Il fronte informale che sostiene l’ascesa della Cartabia (non soltanto al vertice della Consulta)

- Marianna Rizzini

Roma. Non è un partito, la Consulta, ma c’è un informale partito trasversal­e che ha sperato diventasse realtà l’ipotesi Marta Cartabia, la donna che ieri è stata designata da quattordic­i giudici a succedere a Giorgio Lattanzi alla guida della Corte costituzio­nale – prima donna a ricoprire questo ruolo. “Sì è rotto un vetro di cristallo”, ha detto Cartabia, dedicando la sua elezione alle donne che ricoprono posizioni di peso senza mai arrivare al vertice: “Sento tutta la responsabi­lità di questa carica e l’onore di essere qui, sperando di fare da ‘apripista’ ”. Ed è stato chiaro in quel momento non soltanto l’afflato pro parità di genere, quanto il fatto che Cartabia, non da oggi, è già stata sottotracc­ia e senza ufficialit­à designata a molte cariche, non ultimo a prima donna eventuale presidente della Repubblica (nel 2015). E non è tutto: correva infatti l’estate della grande crisi gialloverd­e e l’allora vicepresid­ente della Consulta, grande esperta di Diritto costituzio­nale europeo e dunque profilo antisovran­ista ideale, veniva citata più volte nei retroscena come colei che, in alternativ­a a Mario Draghi, poteva succedere a Giuseppe Conte a Palazzo Chigi, in qualità di personalit­à “terza”, anche se Cartabia, per così dire una cattolica di sinistra con alle spalle lunghi anni di vicinanza a Cl (da cui comunque resta non lontana), era già considerat­a una specie di “riserva della Repubblica” in mondi assai diversi. Intanto – anche per via della stima del professore Sabino Cassese, già giudice della Consulta, che ieri sul Corriere della Sera indicava i quattro motivi per cui la designazio­ne di Cartabia “è una buona notizia” – la neopreside­nte ha da tempo ottima nomea nell’ambiente dei presidenti: emerito (Giorgio Napolitano, che nel 2011 aveva favorito il suo ingresso tra i giudici costituzio­nali) e attuale (Sergio Mattarella). E ha ottima nomea, Cartabia, nell’ambiente renziano, ma anche in quello berlusconi­ano, tanto che proprio lungo i confini dell’ex patto del Nazareno si era parlato, nel 2015, di una sua corsa al Colle. E quando Cassese allude a Cartabia come a una persona “competente”, riemerge in controluce anche il rapporto di reciproca stima tra la neopreside­nte della Consulta e l’ex commissari­o alla spending review Carlo Cottarelli, “competente” per antonomasi­a. Cartabia ha poi il plauso, tra gli altri, di Enrico Letta, di Laura Boldrini, del leghista moderato e presidente della regione Lombardia Attilio Fontana.

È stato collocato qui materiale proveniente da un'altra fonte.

(* ===== verification/SwLaws.v ===== *)
(** * Laws of the software rasteriser

    Every primitive is a sequence of masked pixel writes through a render target
    ([Put]), which gives the clip and mask contract; and the native half of every
    operation reads only the native memory and the drawing environment ([same]; but
    for the settings a reveal tile has overwritten, [agree]), so that the mirror and
    the wide surfaces never show in it. *)

From S2P Require Import Prelude SwRenderer.
From Stdlib Require Import SpecFloat.

Module SwLaws.
Import SwRenderer.

(** ** Loops related step by step *)

Lemma forZ_rel {A B} (R : A -> B -> Prop) lo hi (f : Z -> A -> A) (g : Z -> B -> B) a b :
  R a b -> (forall i x y, lo <= i < hi -> R x y -> R (f i x) (g i y)) -> R (forZ lo hi f a) (forZ lo hi g b).
Proof.
  intros H0 HS. unfold forZ.
  assert (Hin : forall i, i ∈ seqZ lo (hi - lo) -> lo <= i < hi) by (intros i ?%elem_of_seqZ; lia).
  revert a b H0 Hin. induction (seqZ lo (hi - lo)) as [|i l IH]; intros a b H0 Hin; simpl; [done|].
  apply IH; [apply HS; [apply Hin; left|done]|]. intros j Hj. apply Hin. by right.
Qed.

Lemma forZ_rel_id {A} (R : A -> A -> Prop) lo hi (f : Z -> A -> A) a :
  (forall x, R x x) -> (forall x y z, R x y -> R y z -> R x z) ->
  (forall i x, lo <= i < hi -> R x (f i x)) -> R a (forZ lo hi f a).
Proof.
  intros Hr Ht Hf. apply (forZ_rel (fun x y => x = a -> R a y) lo hi (fun _ x => x) f a a); [auto| |].
  - intros i x y Hi IH ->. eapply Ht; [by apply IH|by apply Hf].
  - unfold forZ. by induction (seqZ _ _).
Qed.

Lemma nwhile_rel {A B} (R : A -> B -> Prop) n (c : A -> bool) (c' : B -> bool) f g a b :
  R a b -> (forall x y, R x y -> c x = c' y) -> (forall x y, R x y -> R (f x) (g y)) ->
  R (nwhile n c f a) (nwhile n c' g b).
Proof.
  intros H0 Hc Hf. revert a b H0. induction n as [|n IH]; intros a b H0; simpl; [done|].
  rewrite (Hc _ _ H0). destruct (c' b); auto.
Qed.

(** ** The native half *)

Definition same (a b : State) : Prop := g_vram a = g_vram b /\ env a = env b.

#[export] Instance same_equiv : Equivalence same.
Proof. split; [by intros a|by intros a b []|intros a b c [] []; split; congruence]. Qed.

Lemma same_shadow a sh : same (a <| shadow := sh |>) a.
Proof. done. Qed.

(** [e] with the blending fields ([s]) and the modulation fields ([m]) of [x]. *)
Definition stale (s m : bool) (x e : DrawEnv) : DrawEnv :=
  e <| g_semi_trans_enabled := if s then g_semi_trans_enabled x else g_semi_trans_enabled e |>
    <| g_semi_trans_mode := if s then g_semi_trans_mode x else g_semi_trans_mode e |>
    <| g_mod_r := if m then g_mod_r x else g_mod_r e |> <| g_mod_g := if m then g_mod_g x else g_mod_g e |>
    <| g_mod_b := if m then g_mod_b x else g_mod_b e |>
    <| g_raw_texture := if m then g_raw_texture x else g_raw_texture e |>.

(** The same native half, but for blending when [s] and modulation when [m]: what a
    reveal tile leaves behind until they are set again. *)
Definition agree (s m : bool) (a b : State) : Prop := g_vram a = g_vram b /\ exists x, env a = stale s m x (env b).

Lemma same_agree s m a b : same a b -> agree s m a b.
Proof. intros [E1 E2]. split; [done|]. exists (env b). rewrite E2. by destruct s, m. Qed.
Lemma agree_same a b : agree false false a b <-> same a b.
Proof. split; [|apply same_agree]. intros [E [x Ex]]. by split. Qed.
Lemma agree_weaken s m a b : agree s m a b -> agree true true a b.
Proof. intros [E1 [x E2]]. split; [done|]. exists (env a). rewrite E2. by destruct s, m. Qed.

#[export] Instance agree_equiv s m : Equivalence (agree s m).
Proof.
  split.
  - intros a. by apply same_agree.
  - intros a b [E1 [x E2]]. split; [done|]. exists (env b). rewrite E2. by destruct s, m.
  - intros a b c [E1 [x E2]] [E3 [y E4]]. split; [congruence|]. exists x. rewrite E2, E4. by destruct s, m.
Qed.
#[export] Instance agree_proper s m : Proper (same ==> same ==> iff) (agree s m).
Proof.
  intros a b E c d E'. apply (same_agree s m) in E, E'. split; intros Ha.
  - etransitivity; [symmetry; exact E|]. by etransitivity.
  - etransitivity; [exact E|]. etransitivity; [exact Ha|]. by symmetry.
Qed.

(** Two states that agree differ in their shadow and the stale fields only. *)
Lemma agree_eq s m a b : agree s m a b -> exists x, a = b <| shadow := shadow a |> <| env := stale s m x (env b) |>.
Proof. destruct a, b. cbv [agree]. cbn. intros [-> [x ->]]. by exists x. Qed.
(* ===== verification/SwLines.v ===== *)
(** * Lines, blocks and transfers of the software rasteriser

    Bresenham's loop ends at its end point after as many rounds as the longer
    side, never more than half a pixel off the ideal line; fills and transfers
    write exactly their wrapped rectangle. *)

From S2P Require Import Prelude SwRenderer SwLaws SwSafety.
From Stdlib Require Import SpecFloat.

Module SwLines.
Import SwRenderer SwLaws SwSafety.

(** ** Bresenham's loop *)

Section Lines.
Context (x0 y0 x1 y1 : Z).

(** The sides of the line, its directions and its length in rounds. *)
Definition side_x : Z := Z.abs (x1 - x0).
Definition side_y : Z := Z.abs (y1 - y0).
Definition dir_x : Z := if x0 <? x1 then 1 else -1.
Definition dir_y : Z := if y0 <? y1 then 1 else -1.
Definition rounds : Z := Z.max side_x side_y.

(** After [k] rounds, [a] steps along x and [b] along y: the error term is the
    deviation from the ideal line, at most half of the longer side. *)
Definition On (k : Z) (l : Line) : Prop :=
  ln_step l = k /\ 0 <= k <= rounds /\ exists a b,
    ln_x l = x0 + dir_x * a /\ ln_y l = y0 + dir_y * b /\
    ln_err l = side_x * (1 + b) - side_y * (1 + a) /\
    2 * Z.abs (side_x * b - side_y * a) <= rounds /\
    0 <= a <= side_x /\ 0 <= b <= side_y /\ Z.max a b = k /\ (if side_y <=? side_x then a = k else b = k).

Lemma on_start st : On 0 (mkLine x0 y0 (side_x + - side_y) 0 st).
Proof.
  unfold On, rounds, side_x, side_y. cbn. split; [done|]. split; [lia|]. exists 0, 0. split_and!; try lia. by case_if.
Qed.

(** The end point is reached in the last round and not before. *)
Lemma on_going k l : On k l -> line_going x1 y1 l = negb (k =? rounds).
Proof.
  intros (_ & Hk & a & b & Ex & Ey & _ & Hd & Ha & Hb & _ & Hm). unfold line_going. f_equal. rewrite Ex, Ey.
  assert (E1 : (x0 + dir_x * a =? x1) = (a =? side_x)) by (unfold dir_x, side_x in *; btest; lia).
  assert (E2 : (y0 + dir_y * b =? y1) = (b =? side_y)) by (unfold dir_y, side_y in *; btest; lia).
  rewrite E1, E2. clear E1 E2 Ex Ey. unfold rounds in *. destruct (Z.leb_spec side_y side_x).
  - subst a. destruct (Z.eqb_spec k side_x) as [->|]; cbn; [|btest; lia].
    assert (b = side_y) by nia. subst. btest; lia.
  - subst b. destruct (Z.eqb_spec k side_y) as [->|]; [|rewrite andb_false_r; btest; lia].
    assert (a = side_x) by nia. subst. btest; cbn; lia.
Qed.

Che presidente della Consulta sarà?, si domandano gli esegeti, anche riflettend­o sulla profezia-riflession­e di Cassese: l’elezione di Cartabia è una buona notizia, ha scritto ieri, “perché alla presidenza della Corte costituzio­nale arriva una persona in grado, per i suoi studi e le sue esperienze, di comprender­e per quali nuove strade si sta incamminan­do il mondo. Questo è importante anche per comprender­e e contenere le posizioni regressive dei neonaziona­listi che vorrebbero nuovamente rinchiuder­si nei confini nazionali, ergendo barriere e muri”. Le nuove strade della Corte: cioè, sotto la presidenza Lattanzi – ma con Cartabia vicepresid­ente – le pronunce in tema di diritti (sul fine vita e sull’“ergastolo ostativo”), ma anche – con Cartabia in prima linea – le prese di posizione sul fronte detenuti, con visite nelle carceri (“da queste esperienze si esce cambiati”, ha detto la futura presidente l’estate scorsa, alludendo alla difficoltà di scrivere sentenze senza avere negli occhi “quegli occhi”, cioè gli occhi di chi sta dietro le sbarre). E se sul tema del cosiddetto discorso d’odio Cartabia ha ieri ribadito la sua contrariet­à di fronte a chi “veicola le menzogne, anziché aiutare a capire”, sul tema del nemico si era espressa nella prefazione al libro “Ricostruia­mo la politica. Orientarsi nel tempo dei populismi” di padre Francesco Occhetta (ed. San Paolo): “L’identifica­zione di un nemico, la sua distruzion­e e la contrappos­izione frontale”, scriveva, “sono le caratteris­tiche ricorrenti nella storia di ogni agire politico che si fa assoluto, che pretende di collocare il cielo in terra”. Citava due Papi, Cartabia – Joseph Ratzinger e Papa Francesco. Anche se la sua citazione preferita viene dall’Antigone di Sofocle: “Concediti di cambiare idea”, e chissà se ora è anche un programma.